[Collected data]
= = = = =

(** [console.log(line)]. *)
Definition console_log (line : string) : M (Process G) unit :=
  modify (λ p, set_console (console p ++ [line]) p).

(** [model.invoke(msgs)] of a chat model with [tools] bound. *)
Definition invoke_model (tools : list string) (msgs : list Message)
  : M (Process G) Message :=
  λ p, match complete tools msgs (host p) with
       | (Ok (c, tcs), w) => (Ok (AIMessage c tcs), set_host w p)
       | (Err e, w) => (Err e, set_host w p)
       end.

(** A call of the host that returns a value and cannot fail. *)
Definition ask {A} (f : World → A * World) : M (Process G) A :=
  λ p, let '(a, w) := f (host p) in (Ok a, set_host w p).

(** A call of the host that may fail. *)
Definition request {A} (f : World → Res A * World) : M (Process G) A :=
  λ p, let '(r, w) := f (host p) in (r, set_host w p).

(** Reads and writes of the module-level variables. *)
Definition get_global {A} (f : G → A) : M (Process G) A := gets (λ p, f (globals p)).

Definition set_global (f : G → G) : M (Process G) unit :=
  modify (λ p, set_globals (f (globals p)) p).

(** The process with its console emptied: what a run leaves behind apart
    from what it printed. *)
Definition silent (p : Process G) : Process G := set_console [] p.

(** Two processes that differ in what they printed only. *)
Definition quiet (p q : Process G) : Prop := silent p = silent q.

(** A computation that only prints: it returns, and what it leaves behind
    differs from what it found in the console only. *)
Definition prints {A} (m : M (Process G) A) : Prop :=
  ∀ p, ∃ a, (m p).1 = Ok a ∧ quiet (m p).2 p.

(** An invariant of the module-level variables, on a process. *)
Definition holds (I : G → Prop) (p : Process G) : Prop := I (globals p).

(** [preserves I m]: whether it returns or throws, the computation [m]
    run on module-level variables that satisfy [I] leaves variables that
    satisfy [I]. *)
Definition preserves {A} (I : G → Prop) (m : M (Process G) A) : Prop :=
  hoare (holds I) m (λ _, holds I).

(** [l.forEach((x, i) => f(x, i))]. *)
Definition mfor_indexed {A} (f : nat → A → M (Process G) unit) (l : list A)
  : M (Process G) unit :=
  mfor (λ ix, f ix.1 ix.2) (imap pair l).

End process.

(** ** Lemmas *)

Section process_lemmas.
Context `{Host} {G : Type}.
Implicit Types p : Process G.

Lemma console_log_run line p :
  console_log line p = (Ok tt, set_console (console p ++ [line]) p).
Proof. done. Qed.

Lemma silent_console_log line p :
  silent (console_log line p).2 = silent p.
Proof. done. Qed.

(** The model's answer is an [AIMessage], whatever the host. *)
Lemma invoke_model_is_ai tools msgs p m p' :
  invoke_model tools msgs p = (Ok m, p') → is_ai m = true.
Proof.
  unfold invoke_model.
  destruct (complete tools msgs (host p)) as [[[c tcs]|e] w]; by intros [= <- _].
Qed.

(** The console does not reach the model: a call made from a process that
    has printed more answers the same and leaves the same world. *)
Lemma invoke_model_console tools msgs p c :
  invoke_model tools msgs (set_console c p)
  = let '(r, p') := invoke_model tools msgs p in (r, set_console c p').
Proof.
  unfold invoke_model, set_console, set_host. cbn.
  by destruct (complete tools msgs (host p)) as [[[c0 tcs]|e] w].
Qed.

Lemma invoke_model_keeps_console tools msgs p r p' :
  invoke_model tools msgs p = (r, p') →
  console p' = console p ∧ globals p' = globals p.
Proof.
  unfold invoke_model.
  destruct (complete tools msgs (host p)) as [[[c tcs]|e] w];
    by intros [= <- <-].
Qed.

#[export] Instance quiet_equiv : Equivalence (@quiet _ G).
Proof. unfold quiet. split; [by intros ?|by intros ??|by intros ??? ->]. Qed.

Lemma quiet_set_console c p : quiet (set_console c p) p.
Proof. done. Qed.

(** Printing is invisible up to the console. *)
Lemma prints_console_log line : prints (G:=G) (console_log line).
Proof. intros p. by exists tt. Qed.

Lemma prints_ret {A} (a : A) : prints (G:=G) (ret a).
Proof. intros p. by exists a. Qed.
(* ===== verification/CreateAgent.v ===== *)
(** * The agents built with createAgent

    src/real-world.ts and basic.ts (src/unnamed/part_002) configure the
    prebuilt agent of the chat library: a system prompt, a list of tools
    and, for the first, a checkpointer that keeps the conversation of a
    thread between two calls of [invoke].

    [Prebuilt] is that agent, modelled from its contract: the tool-calling
    loop as a state graph over [MessagesAnnotation], in which a tool call
    that fails is answered by a [ToolMessage] that describes the error, and
    a checkpointer that is read once before the walk and written once after
    it. [Checkpointer] is the interface of the memory, with its two laws;
    [MemorySaver] implements it. [Weather] and [Basic] are the two scripts:
    their tools, their agents and what they print.

    Theorems: the threads of a checkpointer do not interfere and a thread
    continues where it stopped ([threads_isolated],
    [weather_thread_continues]); a call of the weather agent returns a
    transcript that extends the memory of its thread, or throws what the
    model threw ([weather_invoke_outcome]); the agent of basic.ts, which
    has no memory, returns a transcript that extends its input
    ([basic_invoke_outcome]); a tool call that fails is answered and the
    run goes on ([weather_recovers]). *)

From stdpp Require Import base option list strings.
From S2P Require Import Prelude JsValue Engine Walks Messages Host Tools Stubs GraphAgent.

= = = = =

▶ [What is being asked]:
Filter the records down to the lines that contain the string "chat", and copy those lines.

▶ [Your solution]:
(** [model.invoke(msgs)] of a chat model with [tools] bound. *)
    prebuilt agent of the chat library: a system prompt, a list of tools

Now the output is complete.